_INSTRUCTIONS TO FOLLOW:_ Among the entries below, extract exactly the lines that run from the one with "Definition verifySessionProof (resp" through the one with "MkRequest method path", both ends included.

○ ○ ○ ○ ○ ○ ○

(* ===== verification/SpoolDurable.v ===== *)
(** * What the spool promises survives ([internal/peer/spool.go])

    For every session there is a promise ([promise]): the payloads that were
    acknowledged, in the order of their numbers, and the number the session was sealed
    with. [holdsUp] is what the memory and the disk of the follower must satisfy for it,
    and every operation, whatever calls fail in it, keeps the promise or extends it;
    the crash of the machine in the middle of any call, and the restart of the
    process, keep it too. *)

From S2P Require Import Prelude Ltx Cell Bucket Decimal Frames Disk Spool.

Record promise := MkPromise {
  pAcked : list bytes;
  pFinal : option Z;
  pGone : bool;
}.

(** The name of a file, now or after a crash. *)
Definition named (ds : dirState) (n : string) (i : nat) : Prop := dLive ds !! n = Some i ∨ dStable ds !! n = Some i.

Definition tmpName : string := sealName +:+ ".tmp".
Definition migrateName : string := sessionLogName +:+ ".migrate".
(* ===== verification/SpoolHistory.v ===== *)
(** * Histories of a follower ([internal/peer/spool.go])

    The operations of a follower run one after another on one disk; some fail, some
    are cut off by a crash of the machine, and the process is restarted. A
    [history] is such a run, with the answers that left the follower. The
    theorems are about every history: a fragment that was acknowledged is in every
    page that covers its number, with the contents it was appended with, until its session
    is reclaimed; a seal that was answered is answered with the same number for good, and
    nothing is appended after it.

    The operations on one session do not disturb another one: they keep its promise
    ([stays]). *)

From S2P Require Import Prelude Ltx Cell Bucket Decimal Frames Disk Spool SpoolDurable.

(** ** Other sessions *)

Section stays.
Context `{Digest} (session : string) (g : promise).
Abbreviation D := (sessionDir session).
Abbreviation up := (holdsUp session g).

(** The program keeps the promise of the session, however it ends. *)
Definition stays {A : Type} (p : io Spool A) : Prop := triple up p (λ _, up) (diskOk session g).

Lemma stays_ret {A : Type} (a : A) : stays (mret a).
Proof. by apply triple_ret. Qed.

Lemma stays_bind {A B : Type} (p : io Spool A) (k : A → io Spool B) : stays p → (∀ a, stays (k a)) → stays (p ≫= k).
Proof. intros Hp Hk. by eapply triple_bind. Qed.

Lemma stays_try {E A B : Type} (p : io Spool (result E A)) (k : A → io Spool (result E B)) :
  stays p → (∀ a, stays (k a)) → stays (tryIO p k).
Proof. intros Hp Hk. apply stays_bind; [done|]. intros [a|e]; [apply Hk|apply stays_ret]. Qed.

Lemma stays_sys {A : Type} (p : io Spool (result errno A)) : stays p → stays (sys p).
Proof. intros Hp. apply stays_bind; [done|]. intros r. apply stays_ret. Qed.

Lemma stays_ignore {A : Type} (p : io Spool A) : stays p → stays (ignore p).
Proof. intros Hp. apply stays_bind; [done|]. intros r. apply stays_ret. Qed.

Lemma stays_andThen {A B : Type} (r : result errno A) (p : A → io Spool (result errno B)) :
  (∀ a, stays (p a)) → stays (andThen r p).
Proof. intros Hp. destruct r; [apply Hp|apply stays_ret]. Qed.

Lemma stays_getMem : stays getMem.
Proof. by apply triple_getMem. Qed.

Lemma stays_mod (f : Spool → Spool) :
  (∀ s, sessionOf D (f s) = sessionOf D s) → (∀ s, D ∈ spSynced (f s) → D ∈ spSynced s) → (∀ s, spMade (f s) = spMade s) →
  stays (modMem f).
Proof.
  intros H1 H2 H3. apply triple_modMem. intros s d Hup. eapply holdsUp_mem; [exact Hup|apply H1|apply H2|].
  intros p Hp _. left. by rewrite H3 in Hp.
Qed.

Lemma stays_call {A : Type} (f : disk → result errno A * disk) : (∀ s d, up s d → up s (f d).2) → stays (osCall f).
Proof. intros Hf. apply triple_osCall. intros s d Hup. pose proof (Hf s d Hup) as Hup'. split_and!; [done..|apply Hup|apply Hup']. Qed.

Lemma stays_sysCall {A : Type} (f : disk → result errno A * disk) (part : nat → disk → disk) :
  (∀ s d, up s d → up s (f d).2) → (∀ n s d, up s d → up s (part n d)) → stays (sysCall f part).
Proof.
  intros Hf Hp. apply triple_sysCall. intros s d Hup. split; [by apply Hf|]. intros n. pose proof (Hp n s d Hup) as Hup'.
  split; [done|apply Hup'].
Qed.

Lemma stays_read {A : Type} (f : disk → result errno A) : stays (osRead f).
Proof. apply triple_osRead. intros s d Hup. split_and!; [done..|apply Hup]. Qed.

Lemma stays_spec {E A : Type} (p : io Spool (result E A)) : spec session g up p (λ _, up) → stays p.
Proof. intros Hp. eapply triple_mono; [exact Hp|done| |done]. by intros [a|e]. Qed.

(** One step of a program, by its head. *)
Ltac step_io :=
  lazymatch goal with
  | |- stays (tryIO _ _) => apply stays_try; [|intros ?]
  | |- stays (_ ≫= _) => apply stays_bind; [|intros ?]
  | |- stays (sys _) => apply stays_sys
  | |- stays (ignore _) => apply stays_ignore
  | |- stays (andThen _ _) => apply stays_andThen; intros ?
  end.

(** A directory that the promise is not about. *)
Section elsewhere.
Context (dir : path) (Hdir : ¬ ours session dir).

Lemma up_inDir {A : Type} (f : dirState → result errno A * dirState) s d : up s d → up s (inDir dir f d).2.
Proof.
  intros Hup. unfold inDir. destruct (dirAt d dir) as [ds|]; [|done]. destruct (f ds). by apply holdsUp_other.
Qed.

Lemma up_onFile i h s d : up s d → up s (onFile dir i h d).2.
Proof. intros Hup. unfold onFile. destruct (d !! dir) as [ds|]; [|done]. by apply holdsUp_other. Qed.

Lemma up_writeOn i off data s d : up s d → up s (writeOn dir i off data d).2.
Proof. intros Hup. unfold writeOn. case_decide; [done|]. by apply up_onFile. Qed.

Lemma stays_open excl n : stays (osOpen excl (dir ++ [n])).
Proof.
  apply stays_call. intros s d Hup. unfold openOn. case_decide; [done|]. unfold Dir. rewrite length_app, Nat.add_sub, take_app_length.
  by apply up_inDir.
Qed.
Definition do (r : httpRequest) (addr : string) : option httpResponse :=
  let id := targetIdentity ctx targets addr in
  resp ← ask addr (setIdentity id r);
  if verifyIdentity id resp then Some resp else None.

Definition verifySessionProof (resp : httpResponse) : bool :=
  bool_decide (htSession = EmptyString ∨ get (rpHeader resp) SessionProtocolHeader = ProtoVersionSession).

Definition uintText (n : Z) : string := String.string_of_list_byte (FormatUint n).
Definition intText (n : Z) : string := if decide (n < 0) then "-" +:+ uintText (- n) else uintText n.

Definition sessionHeaders : gmap string string :=
  if decide (htSession = EmptyString) then ∅ else {[ ownerSessionHeader := htSession ]}.

Definition appendRequest (path : string) (sc : Scope) (epoch : Z) (body : bytes) : httpRequest :=
  MkRequest "POST" path {[ "scope" := scopeString sc; "epoch" := uintText epoch ]} sessionHeaders body.

Definition accepted (resp : option httpResponse) : bool :=
  match resp with
  | Some resp => bool_decide (rpCode resp = 200) && verifySessionProof resp
  | None => false
  end.

Definition transportAppend (addr : string) (sc : Scope) (epoch : Z) (segment : bytes) : bool :=
  accepted (do (appendRequest "/v1/peer/append" sc epoch segment) addr).

Definition transportAppendBatch (addr : string) (sc : Scope) (epoch : Z) (segments : list bytes) : bool :=
  accepted (do (appendRequest "/v1/peer/append_batch" sc epoch (EncodeFrames segments)) addr).

(** A response with status 200; fields that its value does not have are zero. *)
Definition expect {A : Type} (f : httpBody → A) (resp : option httpResponse) : option A :=
  resp ← resp; if decide (rpCode resp = 200) then Some (f (rpBody resp)) else None.

Definition finalOf (b : httpBody) : Z := match b with BFinal n => n | _ => 0 end.
Definition fragmentsOf (b : httpBody) : list SessionFragment :=
  match b with BFragments fs | BScoped fs _ _ => fs | _ => [] end.
Definition cursorOf (b : httpBody) : Z * Z := match b with BScoped _ next offset => (next, offset) | _ => (0, 0) end.

Definition sessionRequest (method path session : string) : httpRequest :=
  MkRequest method path {[ "session" := session ]} ∅ [].

Definition transportHeld (addr : string) : option (list HeldSegment) :=
  expect (λ b, match b with BHeld held => held | _ => [] end) (do (MkRequest "GET" "/v1/peer/held" ∅ ∅ []) addr).

Definition transportSeal (addr session : string) : option Z :=
  expect finalOf (do (sessionRequest "POST" "/v1/peer/seal" session) addr).

Definition transportHead (addr session : string) : option Z :=
  expect finalOf (do (sessionRequest "GET" "/v1/peer/head" session) addr).

Definition tailRequest (session : string) (after : Z) : httpRequest :=
  MkRequest "GET" "/v1/peer/tail" {[ "session" := session; "after" := uintText after ]} ∅ [].

Definition transportTail (addr session : string) (after : Z) : option (list SessionFragment) :=
  expect fragmentsOf (do (tailRequest session after) addr).

Definition tailOpenRequest (session scope : string) (after final offset : Z) : httpRequest :=
  MkRequest "GET" "/v1/peer/tail_open"
    {[ "session" := session; "scope" := scope; "after" := uintText after; "final" := uintText final;
       "offset" := intText offset ]} ∅ [].

Definition transportTailOpen (addr session scope : string) (after final offset : Z) : option (list SessionFragment * Z * Z) :=
  expect (λ b, (fragmentsOf b, (cursorOf b).1, (cursorOf b).2)) (do (tailOpenRequest session scope after final offset) addr).

Definition transportReclaim (addr session : string) : bool :=
  bool_decide (is_Some (expect id (do (sessionRequest "DELETE" "/v1/peer/session" session) addr))).

Definition transportPrepare (addr session : string) : bool :=
  bool_decide (is_Some (expect id (do (sessionRequest "POST" "/v1/peer/prepare" session) addr))).
End transport.

(** ** What a response says *)

Section answers.
Context `{Digest}.

(** When the program ends, what it did is a history of the spool. *)
Definition traces {A : Type} (p : io Spool A) (Q : A → list event → Prop) : Prop :=
  ∀ m a m', p m = (Some a, m') → ∃ es, history (mem m, dsk m) es (mem m', dsk m') ∧ Q a es.

Lemma history_trans σ es σ1 es' σ2 : history σ es σ1 → history σ1 es' σ2 → history σ (es ++ es') σ2.
Proof. induction 1 as [|σ e σ0 es σ1 Hs Hh IH]; [done|]. intros Hh'. econstructor; [exact Hs|by apply IH]. Qed.

Lemma traces_ret {A} (a : A) (Q : A → list event → Prop) : Q a [] → traces (mret a) Q.
Proof. intros HQ m b m' [= -> ->]. exists []. split; [constructor|done]. Qed.

Lemma traces_bind {A B} (p : io Spool A) (k : A → io Spool B) Q1 (Q : B → list event → Prop) :
  traces p Q1 → (∀ a es, Q1 a es → traces (k a) (λ b es', Q b (es ++ es'))) → traces (p ≫= k) Q.
Proof.
  intros Hp Hk m b m2. unfold mbind, io_bind. destruct (p m) as [[a|] m1] eqn:E; [|done]. intros E2.
  destruct (Hp m a m1 E) as (es & Hh & H1). destruct (Hk a es H1 m1 b m2 E2) as (es' & Hh' & H2).
  exists (es ++ es'). split; [by eapply history_trans|done].
Qed.

Lemma traces_mono {A} (p : io Spool A) (Q Q' : A → list event → Prop) : traces p Q → (∀ a es, Q a es → Q' a es) → traces p Q'.
Proof. intros Hp HQ m a m' E. destruct (Hp m a m' E) as (es & Hh & H1). eauto. Qed.

(** A request that the spool serves. *)
Lemma traces_serve {A} (p : io Spool A) q (f : A → answer) :
  okRequest q → serve q = SpoolHistory.reply f p → traces p (λ a es, es = [Answered q (f a)]).
Proof.
  intros Hq Es m a m' E. exists [Answered q (f a)]. split; [|done]. econstructor; [|constructor].
  destruct m as [s d fs]. apply (step_answer q (f a) s d fs m'); [done|]. rewrite Es. unfold SpoolHistory.reply, mbind, io_bind. by rewrite E.
Qed.

Lemma traces_seq {A B} (p : io Spool A) q (f : A → answer) (k : A → B) (Q : B → list event → Prop) :
  okRequest q → serve q = SpoolHistory.reply f p → (∀ a, Q (k a) [Answered q (f a)]) → traces (x ← p; mret (k x)) Q.
Proof.
  intros Hq Es HQ. eapply traces_bind; [by apply traces_serve|]. intros a es ->. apply traces_ret. apply HQ.
Qed.

(** An append that a record can hold: a scope of less than 64 KiB and segments that came in
    one request. *)
Lemma append_request_ok session sc epoch segs text n :
  ParseScope text = Ok sc → zlen (bs text) < 2 ^ 16 → is_u64 epoch → segs ≠ [] → zlen (EncodeFrames segs) ≤ n → n < 2 ^ 31 →
  okRequest (RAppend session [MkAppend sc epoch segs]).
Proof.
  intros [-> _]%ParseScope_inv Hs He Hne Hl Hn. split; [done|].
  assert (Forall shortSegment segs) as Hshort.
  { apply Forall_forall. intros x Hx. unfold shortSegment. assert (zlen x ≤ zlen (EncodeFrames segs)); [|lia].
    clear -Hx. induction segs as [|y segs IH]; [by apply elem_of_nil in Hx|]. rewrite zlen_EncodeFrames_cons.
    apply elem_of_cons in Hx as [->|Hx]; [lia|]. specialize (IH Hx). lia. }
  split; [|apply Forall_singleton; by split].
  apply Forall_singleton. unfold fitsRecord, payloadOf, encodeSessionFragment. cbn [saScope saEpoch saSegments].
  rewrite !length_app, !length_be_enc. lia.
Qed.

(** The append of a request: with a session, the follower has answered it. *)
Lemma traces_AppendBatchSession session sc epoch segs :
  (session ≠ EmptyString → okRequest (RAppend session [MkAppend sc epoch segs])) →
  (session = EmptyString → Namespace sc ≠ "_sessions") →
  traces (AppendBatchSession session sc epoch segs) (λ x es, ∀ y, x = Ok y → session ≠ EmptyString →
    ∃ seqs, Answered (RAppend session [MkAppend sc epoch segs]) (ASeqs (Ok seqs)) ∈ es).
Proof.
  intros Hok Hns. unfold AppendBatchSession, tryIO. case_decide as Hs.
  - eapply traces_bind; [by apply (traces_serve _ (RLog sc epoch segs) ALog); [apply Hns|]|]. intros [lp|e] es ->; apply traces_ret; done.
  - eapply traces_bind; [by apply (traces_serve _ (RAppend session [MkAppend sc epoch segs]) ASeqs); [apply Hok|]|].
    intros [seqs|e] es ->; apply traces_ret; [|done]. intros y _ _. exists seqs. apply list_elem_of_here.
Qed.

(** The segments that a request to append carries. *)
Definition carries (r : httpRequest) (segs : list bytes) : Prop :=
  route r = ("POST", "/v1/peer/append") ∧ segs = [rqBody r]
  ∨ route r = ("POST", "/v1/peer/append_batch") ∧ segs = DecodeFrames (rqBody r).

(** What a response to a request says about the history. *)
Definition told (r : httpRequest) (resp : httpResponse) (es : list event) : Prop :=
  let session := query r "session" in
  match rpBody resp with
  | BError _ => rpCode resp ≠ 200
  | BFsynced _ => ∃ sc epoch segs, ParseScope (query r "scope") = Ok sc ∧ ParseUint (bs (query r "epoch")) = Some epoch ∧ carries r segs
      ∧ (header r ownerSessionHeader ≠ EmptyString →
         ∃ seqs, Answered (RAppend (header r ownerSessionHeader) [MkAppend sc epoch segs]) (ASeqs (Ok seqs)) ∈ es)
  | BFinal n =>
      route r = ("POST", "/v1/peer/seal")
        ∧ (∃ es0, es = es0 ++ [Answered (RExists session) (AExists true); Answered (RSeal session) (ANumber (Ok n))])
      ∨ route r = ("GET", "/v1/peer/head") ∧ Answered (RHead session) (ANumber (Ok n)) ∈ es
  | BFragments page => route r = ("GET", "/v1/peer/tail") ∧ ∃ after, ParseUint (bs (query r "after")) = Some after
      ∧ Answered (RTail session after maxTailFragments maxTailRawBytes) (APage (Ok page)) ∈ es
  | BScoped page next offset => route r = ("GET", "/v1/peer/tail_open") ∧ ∃ after final from,
      ParseUint (bs (query r "after")) = Some after
      ∧ ParseUint (bs (query r "final")) = Some final ∧ ParseInt (bs (query r "offset")) = Some from
      ∧ Answered (RScope session (query r "scope") after final from maxTailFragments maxTailRawBytes)
          (AScope (Ok (page, next, offset))) ∈ es
  | BHeld held => route r = ("GET", "/v1/peer/held") ∧ Answered RHeld (AHeld (Ok held)) ∈ es
  | BReclaimed => route r = ("DELETE", "/v1/peer/session") ∧ Answered (RReclaim session) (ADone (Ok tt)) ∈ es
  | BPrepared => route r = ("POST", "/v1/peer/prepare") ∧ Answered (RPrepare session) (ADone (Ok tt)) ∈ es
  | BUpgraded => route r = ("POST", "/v1/peer/stream") ∧ rpCode resp = 101
  end.

Lemma told_proof r session resp es : told r resp es → told r (sessionProof session resp) es.
Proof. unfold sessionProof. by case_decide. Qed.

Section server.
Context (srv : peerServer) (authorized : httpRequest → bool)
  (uploader : option (Scope → Z → bytes → io Spool (result spoolError unit))).
(** The batcher, too, only uses the spool's requests. *)
Hypothesis uploader_traces :
  ∀ u sc epoch segment, uploader = Some u → traces (u sc epoch segment) (λ _ _, True).

(** Appends that records can hold, and without a session only for cells outside the spool's own
    directory. *)
Definition okAppendRequest (r : httpRequest) : Prop :=
  zlen (bs (query r "scope")) < 2 ^ 16
  ∧ (header r ownerSessionHeader = EmptyString → ∀ sc, ParseScope (query r "scope") = Ok sc → Namespace sc ≠ "_sessions").

Lemma traces_append r sc epoch segs count :
  okAppendRequest r → ParseScope (query r "scope") = Ok sc → ParseUint (bs (query r "epoch")) = Some epoch →
  segs ≠ [] → zlen (EncodeFrames segs) ≤ maxBatchBytes + 4 → carries r segs →
  traces (x ← AppendBatchSession (header r ownerSessionHeader) sc epoch segs;
          mret (match x with
                | Ok _ => sessionProof (header r ownerSessionHeader) (writeJSON (BFsynced count))
                | Err _ => writeErr 400 "spool_failed"
                end)) (told r).
Proof.
  intros [Hs Hns] Hsc He Hne Hl Hc. eapply traces_bind.
  - apply traces_AppendBatchSession; [|intros Hn; by apply Hns]. intros _.
    eapply append_request_ok; [done|done| |done|exact Hl|unfold maxBatchBytes; lia].
    apply ParseUint_range in He. unfold maxUint64 in He. lia.
  - intros [y|e] es Hes; apply traces_ret; [|done]. apply told_proof. rewrite app_nil_r.
    exists sc, epoch, segs. split; [done|]. split; [done|]. split; [done|]. by apply (Hes y).
Qed.

Lemma traces_err r code e : code ≠ 200 → traces (mret (writeErr code e)) (told r).
Proof. intros Hc. by apply traces_ret. Qed.

Ltac refused := by apply traces_err.

Lemma traces_handlePeerAppend r :
  okAppendRequest r → route r = ("POST", "/v1/peer/append") → traces (handlePeerAppend srv uploader r) (told r).
Proof.
  intros Hr Hp. unfold handlePeerAppend. destruct (ParseScope _) as [sc|e] eqn:Hsc; [|refused].
  destruct (ParseUint _) as [epoch|] eqn:He; [|refused]. destruct (negb _); [refused|].
  case_decide as Hl; [refused|]. cbv zeta.
  assert (zlen (EncodeFrames [rqBody r]) ≤ maxBatchBytes + 4) as Hlen.
  { rewrite zlen_EncodeFrames_cons. change (zlen (EncodeFrames [])) with 0. unfold maxSegmentBytes, maxBatchBytes in *. lia. }
  assert (carries r [rqBody r]) as Hc by (by left).
  pose proof (traces_append r sc epoch [rqBody r] 1 Hr Hsc He ltac:(done) Hlen Hc) as Happ.
  destruct uploader as [u|] eqn:Hu; [|done]. case_decide as Hs; [|done].
  eapply traces_bind; [by apply uploader_traces|]. intros [y|e] es _; apply traces_ret; [|done].
  exists sc, epoch, [rqBody r]. by rewrite Hs.
Qed.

○ ○ ○ ○ ○ ○ ○

_EXERCISE RESULT:_
Definition verifySessionProof (resp : httpResponse) : bool :=
  bool_decide (htSession = EmptyString ∨ get (rpHeader resp) SessionProtocolHeader = ProtoVersionSession).

Definition uintText (n : Z) : string := String.string_of_list_byte (FormatUint n).
Definition intText (n : Z) : string := if decide (n < 0) then "-" +:+ uintText (- n) else uintText n.

Definition sessionHeaders : gmap string string :=
  if decide (htSession = EmptyString) then ∅ else {[ ownerSessionHeader := htSession ]}.

Definition appendRequest (path : string) (sc : Scope) (epoch : Z) (body : bytes) : httpRequest :=
  MkRequest "POST" path {[ "scope" := scopeString sc; "epoch" := uintText epoch ]} sessionHeaders body.

Definition accepted (resp : option httpResponse) : bool :=
  match resp with
  | Some resp => bool_decide (rpCode resp = 200) && verifySessionProof resp
  | None => false
  end.

Definition transportAppend (addr : string) (sc : Scope) (epoch : Z) (segment : bytes) : bool :=
  accepted (do (appendRequest "/v1/peer/append" sc epoch segment) addr).

Definition transportAppendBatch (addr : string) (sc : Scope) (epoch : Z) (segments : list bytes) : bool :=
  accepted (do (appendRequest "/v1/peer/append_batch" sc epoch (EncodeFrames segments)) addr).

(** A response with status 200; fields that its value does not have are zero. *)
Definition expect {A : Type} (f : httpBody → A) (resp : option httpResponse) : option A :=
  resp ← resp; if decide (rpCode resp = 200) then Some (f (rpBody resp)) else None.

Definition finalOf (b : httpBody) : Z := match b with BFinal n => n | _ => 0 end.
Definition fragmentsOf (b : httpBody) : list SessionFragment :=
  match b with BFragments fs | BScoped fs _ _ => fs | _ => [] end.
Definition cursorOf (b : httpBody) : Z * Z := match b with BScoped _ next offset => (next, offset) | _ => (0, 0) end.

Definition sessionRequest (method path session : string) : httpRequest :=
  MkRequest method path {[ "session" := session ]} ∅ [].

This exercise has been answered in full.